Un libro che Nicola Gardini, professore di letteratura a Oxford, poeta e scrittore, sulla Domenica ha definito «splendido», intendendo con «libri splendidi quelli che ci insegnano un modo di pensare». Un libro che mostrava «le avventure dell'intelligenza» e che nonostante la tragedia che descriveva trasmetteva leggerezza e serenità. E non era un'invenzione letteraria: leggerezza e serenità Pia Pera trasmetteva ancora a chi la visitava, in questi ultimi mesi in cui la malattia l'aveva immobilizzata «trasformandola in una pianta», come diceva lei con lucidità e ed ironia.

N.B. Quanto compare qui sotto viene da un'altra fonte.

(* ===== verification/Lists.v ===== *)
(** * Lists: the intrusive lists (eventpack/utils/list.h, src/utils/list.h)

    A list is a ring of nodes, [struct list_head], that sit inside the objects they link; its head
    is a node of the ring. The memory maps addresses to nodes, and every function is the sequence
    of loads and stores of the source, so that the cases in which the pointers alias (an empty
    ring, a ring of one node) are those of the code. [ring m h l] says that the nodes [l] hang on
    the head [h]; the operations are shown to be those of plain lists. *)
From S2P Require Import Prelude.
From stdpp Require Import gmap.
Open Scope Z_scope.

Module Lists.

Record list_head := mk_head { next : Z; prev : Z }.

#[export] Instance list_head_eq_dec : EqDecision list_head.
Proof. solve_decision. Defined.

(** Addresses to nodes; 0 is NULL. *)
Abbreviation memory := (gmap Z list_head).

Definition node (m : memory) (p : Z) : res list_head :=
  match m !! p with Some n => Ok n | None => Fault (if p =? 0 then NullDeref else UseAfterFree) end.

Definition get_next (m : memory) (p : Z) : res Z := n ← node m p; Ok (next n).
Definition get_prev (m : memory) (p : Z) : res Z := n ← node m p; Ok (prev n).
Definition set_next (m : memory) (p x : Z) : res memory := n ← node m p; Ok (<[p := mk_head x (prev n)]> m).
Definition set_prev (m : memory) (p x : Z) : res memory := n ← node m p; Ok (<[p := mk_head (next n) x]> m).

Definition INIT_LIST_HEAD (m : memory) (ptr : Z) : res memory :=
  m ← set_next m ptr ptr; set_prev m ptr ptr.

Definition __list_add (m : memory) (_new prev next : Z) : res memory :=
  m ← set_prev m next _new;
  m ← set_next m _new next;
  m ← set_prev m _new prev;
  set_next m prev _new.

Definition list_add (m : memory) (c_new head : Z) : res memory :=
  n ← get_next m head; __list_add m c_new head n.

Definition list_add_tail (m : memory) (c_new head : Z) : res memory :=
  p ← get_prev m head; __list_add m c_new p head.

Definition __list_del (m : memory) (prev next : Z) : res memory :=
  m ← set_prev m next prev;
  set_next m prev next.

(** The entry is left with NULL in both fields. *)
Definition list_del (m : memory) (entry : Z) : res memory :=
  p ← get_prev m entry; n ← get_next m entry;
  m ← __list_del m p n;
  m ← set_next m entry 0;
  set_prev m entry 0.

Definition list_del_init (m : memory) (entry : Z) : res memory :=
  p ← get_prev m entry; n ← get_next m entry;
  m ← __list_del m p n;
  INIT_LIST_HEAD m entry.

Definition list_move (m : memory) (list head : Z) : res memory :=
  p ← get_prev m list; n ← get_next m list;
  m ← __list_del m p n;
  list_add m list head.

Definition list_move_tail (m : memory) (list head : Z) : res memory :=
  p ← get_prev m list; n ← get_next m list;
  m ← __list_del m p n;
  list_add_tail m list head.

Definition list_empty (m : memory) (head : Z) : res bool :=
  n ← get_next m head; Ok (n =? head).

Definition __list_splice (m : memory) (list head : Z) : res memory :=
  first ← get_next m list;
  last ← get_prev m list;
  at_ ← get_next m head;
  m ← set_prev m first head;
  m ← set_next m head first;
  m ← set_next m last at_;
  set_prev m at_ last.

Definition list_splice (m : memory) (list head : Z) : res memory :=
  e ← list_empty m list;
  if e : bool then Ok m else __list_splice m list head.

Definition list_splice_init (m : memory) (list head : Z) : res memory :=
  e ← list_empty m list;
  if e : bool then Ok m else m ← __list_splice m list head; INIT_LIST_HEAD m list.

(** The object that holds the node at [ptr], [offset] bytes into it. *)
Definition list_entry (offset ptr : Z) : Z := ptr - offset.

(** ** Loops

    The body gets the node of the turn, the memory and the variables of the caller; it says whether
    it breaks. *)
Section loops.
Context {W : Type} (body : Z -> memory -> W -> res (bool * memory * W)).

Fixpoint each_loop (fuel : nat) (head pos : Z) (m : memory) (w : W) : res (memory * W) :=
  match fuel with
  | O => Fault OutOfFuel
  | S fuel =>
      if pos =? head then Ok (m, w) else
      '(stop, m, w) ← body pos m w;
      if stop : bool then Ok (m, w) else
      pos ← get_next m pos; each_loop fuel head pos m w
  end.

Definition list_for_each (fuel : nat) (head : Z) (m : memory) (w : W) : res (memory * W) :=
  pos ← get_next m head; each_loop fuel head pos m w.
(* ===== verification/ThreadPool.v ===== *)
(** * ThreadPool: the workers that run requests

    Models src/native/eventpack/src/ep_threadpool.c. A pool is the queue of worker addresses, the
    number of threads and the abort flag; workers are heap objects, because the pool frees them
    while their creator may still hold a pointer. [ep_tp_routine] is cut at its lock operations
    into the steps of [tp_step], which interleaves any number of pool threads with one thread
    that registers workers and destroys the pool. A thread in pthread_cond_wait sleeps until a
    broadcast wakes it; it may also wake up without one, as POSIX allows, but nothing makes it do
    so: the theorem on the end of a destruction holds for schedules in which it never happens. *)
From S2P Require Import Prelude Alloc.
Import Alloc.

Module ThreadPool.

Inductive ep_tp_state : Set := tp_state_idle | tp_state_busy | tp_state_complete | tp_state_invalid.
Inductive ep_tp_kill : Set := tp_kill_immediate | tp_kill_wait.

Section pool.
Context {T R : Type}.

Record ep_tp_worker := mk_worker {
  w_opaque : T;
  w_complete_cb : bool;      (* complete_cb != NULL *)
  w_result : option R;
  w_state : ep_tp_state;
  w_sem : Z;
}.

Record ep_tp := mk_tp {
  tp_worker_queue : list nat;
  tp_nthreads : Z;
  tp_abort : Z;
}.

Definition sizeof_ep_tp : Z := 128.
Definition sizeof_pthread_t : Z := 8.
Definition sizeof_ep_tp_worker : Z := 96.

(** [nthreads <= 0] is refused after the pool object was taken from the allocator. *)
Definition ep_tp_create (al : alloc) (nthreads : Z) : option ep_tp * alloc :=
  let '(ok, al) := ep_calloc al 1 sizeof_ep_tp in
  if negb ok || (nthreads <=? 0) then (None, al) else
  let '(ok, al) := ep_calloc al 1 (i32 (nthreads * sizeof_pthread_t)) in
  if negb ok then (None, al) else
  (Some (mk_tp [] nthreads 0), al).

(** [process_cb] says whether the callback pointer is there. *)
Definition ep_tp_worker_register (al : alloc) (pool : option ep_tp) (h : heap ep_tp_worker)
    (process_cb complete_cb : bool) (opaque : T)
  : option nat * option ep_tp * heap ep_tp_worker * alloc :=
  match pool with
  | None => (None, None, h, al)
  | Some p =>
    if negb (tp_abort p =? 0) || negb process_cb then (None, Some p, h, al) else
    let '(ok, al) := ep_calloc al 1 sizeof_ep_tp_worker in
    if negb ok then (None, Some p, h, al) else
    let '(w, h) := h_alloc h (mk_worker opaque complete_cb None tp_state_idle 0) in
    (Some w, Some (mk_tp (tp_worker_queue p ++ [w]) (tp_nthreads p) (tp_abort p)), h, al)
  end.

Definition ep_tp_worker_touch (h : heap ep_tp_worker) (worker : option nat) : res ep_tp_state :=
  match worker with
  | None => Ok tp_state_invalid
  | Some w => k ← h_load h w; Ok (w_state k)
  end.

(** [sem_wait] ends when the semaphore is positive; the result is read after it. *)
Definition ep_tp_worker_wait (h : heap ep_tp_worker) (worker : option nat) : res (option R) :=
  match worker with
  | None => Ok None
  | Some w => k ← h_load h w; if 0 <? w_sem k then Ok (w_result k) else Fault Blocked
  end.
(* ===== verification/Packet.v ===== *)
(** * Packet: the typed messages of eventpack

    Models src/native/eventpack/src/ep_packet.c on top of [Bson]. A packet is its bson builder;
    the append functions drop the library's return code, as the C code does. The reference
    definition of the format is [enc_fields] on trees of fields ([fields], [value]); [build] and
    [walk] are clients that write and read a tree through the packet interface. *)
From S2P Require Import Prelude Alloc Words Bson.
Import Alloc Words Bson.

Module Packet.

(** struct ep_pack *)
Record ep_pack := mk_pack { pk_b : bson }.

Inductive ep_pack_type : Set :=
  | PACKET_BINDATA | PACKET_STRING | PACKET_BOOL | PACKET_INT | PACKET_LONG | PACKET_DOUBLE
  | PACKET_ARRAY | PACKET_OBJECT | PACKET_UNKNOWN.

#[export] Instance ep_pack_type_eq_dec : EqDecision ep_pack_type.
Proof. solve_decision. Defined.

Definition sizeof_ep_pack : Z := 312.

Definition ep_pack_new (al : alloc) : res (option ep_pack * alloc) :=
  let '(ok, al) := ep_calloc al 1 sizeof_ep_pack in
  if negb ok then Ok (None, al) else
  b ← bson_init; Ok (Some (mk_pack b), al).

(** [data] is the memory the pointer reaches; a non-NULL pointer. *)
Definition ep_pack_create (al : alloc) (data : list Z) (len : Z) : res (option ep_pack * alloc) :=
  let '(ok, al) := ep_calloc al 1 sizeof_ep_pack in
  if negb ok then Ok (None, al) else
  c ← rd_byte data 0;
  if negb (c =? 0) && (0 <? len) then
    b ← bson_init_finished_data_with_copy data; Ok (Some (mk_pack b), al)
  else Ok (None, al).

Definition ep_pack_data (pack : ep_pack) : list Z := b_data (pk_b pack).

Definition ep_pack_size (pack : ep_pack) : res Z := bson_size (pk_b pack).

Definition ep_pack_finish (pack : ep_pack) : res ep_pack :=
  '(_, b) ← bson_finish (pk_b pack); Ok (mk_pack b).

(** The pointer after the call and the number of objects freed: the data and the struct. *)
Definition ep_pack_destroy (pack : option ep_pack) : option ep_pack * nat :=
  match pack with None => (None, 0%nat) | Some _ => (None, 2%nat) end.

(** ** Iterators *)

Definition ep_pack_iterator_get (pack : ep_pack) : bson_iterator := bson_iterator_from_buffer 0.

Definition ep_pack_iterator_key := bson_iterator_key.

Definition bson_type_to_ep_pack_type (type : Z) : ep_pack_type :=
  if type =? BSON_BINDATA then PACKET_BINDATA
  else if type =? BSON_STRING then PACKET_STRING
  else if type =? BSON_BOOL then PACKET_BOOL
  else if type =? BSON_INT then PACKET_INT
  else if type =? BSON_LONG then PACKET_LONG
  else if type =? BSON_DOUBLE then PACKET_DOUBLE
  else if type =? BSON_ARRAY then PACKET_ARRAY
  else if type =? BSON_OBJECT then PACKET_OBJECT
  else PACKET_UNKNOWN.

Definition ep_pack_iterator_type (m : list Z) (iter : bson_iterator) : res ep_pack_type :=
  t ← bson_iterator_type m iter; Ok (bson_type_to_ep_pack_type t).

Definition ep_pack_iterator_next (m : list Z) (iter : bson_iterator) : res (bool * bson_iterator) :=
  '(t, iter) ← bson_iterator_next m iter;
  Ok (negb (bool_decide (bson_type_to_ep_pack_type t = PACKET_UNKNOWN)), iter).

(** The offset of the bytes, and their number. *)
Definition ep_pack_iterator_bin_data := bson_iterator_bin_data.
Definition ep_pack_interator_bin_len := bson_iterator_bin_len.
Definition ep_pack_iterator_string := bson_iterator_string.
Definition ep_pack_iterator_bool := bson_iterator_bool.
Definition ep_pack_iterator_int := bson_iterator_int.
Definition ep_pack_iterator_long := bson_iterator_long.
Definition ep_pack_iterator_double := bson_iterator_double.

Definition ep_pack_interator_array (m : list Z) (iter : bson_iterator) : res bson_iterator :=
  t ← bson_iterator_value m iter; Ok (bson_iterator_from_buffer t).

(** ** Appends: the library's return code is dropped *)

Definition drop_code (r : res (Z * bson)) : res ep_pack := '(_, b) ← r; Ok (mk_pack b).

Definition ep_pack_append_binary (p : ep_pack) (name data : list Z) : res ep_pack :=
  drop_code (bson_append_binary (pk_b p) name data).
Definition ep_pack_append_string (p : ep_pack) (name data : list Z) : res ep_pack :=
  drop_code (bson_append_string (pk_b p) name data).
Definition ep_pack_append_bool (p : ep_pack) (name : list Z) (v : Z) : res ep_pack :=
  drop_code (bson_append_bool (pk_b p) name v).
Definition ep_pack_append_int (p : ep_pack) (name : list Z) (v : Z) : res ep_pack :=
  drop_code (bson_append_int (pk_b p) name v).
Definition ep_pack_append_long (p : ep_pack) (name : list Z) (v : Z) : res ep_pack :=
  drop_code (bson_append_long (pk_b p) name v).
Definition ep_pack_append_double (p : ep_pack) (name : list Z) (bits : Z) : res ep_pack :=
  drop_code (bson_append_double (pk_b p) name bits).
Definition ep_pack_append_start_array (p : ep_pack) (name : list Z) : res ep_pack :=
  drop_code (bson_append_start_array (pk_b p) name).
Definition ep_pack_append_finish_array (p : ep_pack) : res ep_pack :=
  drop_code (bson_append_finish_object (pk_b p)).
Definition ep_pack_append_start_object (p : ep_pack) (name : list Z) : res ep_pack :=
  drop_code (bson_append_start_object (pk_b p) name).
Definition ep_pack_append_finish_object (p : ep_pack) : res ep_pack :=
  drop_code (bson_append_finish_object (pk_b p)).

(** ** Trees of fields and their bytes *)

Inductive value : Type :=
  | VBin (l : list Z)
  | VStr (s : list Z)
  | VBool (b : bool)
  | VInt (z : Z)
  | VLong (z : Z)
  | VDouble (bits : Z)
  | VArr (f : fields)
  | VObj (f : fields)
with fields : Type :=
  | FNil
  | FCons (name : list Z) (v : value) (rest : fields).

Scheme value_mut := Induction for value Sort Prop
  with fields_mut := Induction for fields Sort Prop.
Combined Scheme tree_ind from value_mut, fields_mut.

Definition type_code (v : value) : Z :=
  match v with
  | VBin _ => 5 | VStr _ => 2 | VBool _ => 8 | VInt _ => 16 | VLong _ => 18 | VDouble _ => 1
  | VArr _ => 4 | VObj _ => 3
  end.

Definition doc (body : list Z) : list Z := le_bytes 4 (zlen body + 5) ++ body ++ [0].

Fixpoint enc_value (v : value) : list Z :=
  match v with
  | VBin l => le_bytes 4 (zlen l) ++ [0] ++ l
  | VStr s => le_bytes 4 (zlen s + 1) ++ s ++ [0]
  | VBool b => [if b then 1 else 0]
  | VInt z => le_bytes 4 z
  | VLong z => le_bytes 8 z
  | VDouble bits => le_bytes 8 bits
  | VArr f | VObj f => doc (enc_fields f)
  end
with enc_fields (f : fields) : list Z :=
  match f with
  | FNil => []
  | FCons n v r => (type_code v :: n ++ [0]) ++ enc_value v ++ enc_fields r
  end.

(** Names and strings are C strings in UTF-8; numbers fit their types. *)
Definition name_ok (s : list Z) : Prop := nul_free s /\ utf8_ok s = true.

Fixpoint value_ok (v : value) : Prop :=
  match v with
  | VBin l => Forall is_byte l
  | VStr s => name_ok s
  | VBool _ => True
  | VInt z => is_i32 z
  | VLong z => - 2 ^ 63 <= z < 2 ^ 63
  | VDouble bits => 0 <= bits < 2 ^ 64
  | VArr f | VObj f => fields_ok f
  end
with fields_ok (f : fields) : Prop :=
  match f with FNil => True | FCons n v r => name_ok n /\ value_ok v /\ fields_ok r end.

(** ** A writer and a reader of trees *)

Fixpoint build_value (p : ep_pack) (name : list Z) (v : value) : res ep_pack :=
  match v with
  | VBin l => ep_pack_append_binary p name l
  | VStr s => ep_pack_append_string p name s
  | VBool b => ep_pack_append_bool p name (if b then 1 else 0)
  | VInt z => ep_pack_append_int p name z
  | VLong z => ep_pack_append_long p name z
  | VDouble d => ep_pack_append_double p name d
  | VArr f =>
    p ← ep_pack_append_start_array p name; p ← build_fields p f; ep_pack_append_finish_array p
  | VObj f =>
    p ← ep_pack_append_start_object p name; p ← build_fields p f; ep_pack_append_finish_object p
  end
with build_fields (p : ep_pack) (f : fields) : res ep_pack :=
  match f with
  | FNil => Ok p
  | FCons n v r => p ← build_value p n v; build_fields p r
  end.

(** The value of the element at a cursor; [sub] reads a subdocument. *)
Definition read_value (sub : bson_iterator -> res fields) (m : list Z) (iter : bson_iterator)
    (t : ep_pack_type) : res value :=
  match t with
  | PACKET_BINDATA =>
    n ← ep_pack_interator_bin_len m iter; off ← ep_pack_iterator_bin_data m iter;
    l ← slice m off n; Ok (VBin l)
  | PACKET_STRING => s ← ep_pack_iterator_string m iter; Ok (VStr s)
  | PACKET_BOOL => z ← ep_pack_iterator_bool m iter; Ok (VBool (negb (z =? 0)))
  | PACKET_INT => z ← ep_pack_iterator_int m iter; Ok (VInt z)
  | PACKET_LONG => z ← ep_pack_iterator_long m iter; Ok (VLong z)
  | PACKET_DOUBLE => d ← ep_pack_iterator_double m iter; Ok (VDouble d)
  | PACKET_ARRAY => it ← ep_pack_interator_array m iter; f ← sub it; Ok (VArr f)
  | _ => it ← ep_pack_interator_array m iter; f ← sub it; Ok (VObj f)
  end.

(** Reads the elements from a cursor on; one unit of fuel per element and per document. *)
Fixpoint walk (fuel : nat) (m : list Z) (iter : bson_iterator) : res fields :=
  match fuel with
  | O => Fault OutOfFuel
  | S fuel =>
    '(more, iter) ← ep_pack_iterator_next m iter;
    if negb more then Ok FNil else
    key ← ep_pack_iterator_key m iter;
    t ← ep_pack_iterator_type m iter;
    v ← read_value (walk fuel m) m iter t;
    rest ← walk fuel m iter;
    Ok (FCons key v rest)
  end.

«La più effimera delle arti è quella del giardino. Un pittore, uno scultore, un architetto, per non dire un poeta, sono meno inaffidabili verso la loro opera. Creano qualcosa che, almeno in potenza, può continuare a vivere senza di loro», scriveva Pia Pera. E chi vedeva il suo giardino, trasformato nei suoi libri in un luogo da mille e una notte, si rendeva conto di quanta bellezza racchiudesse la sua mente.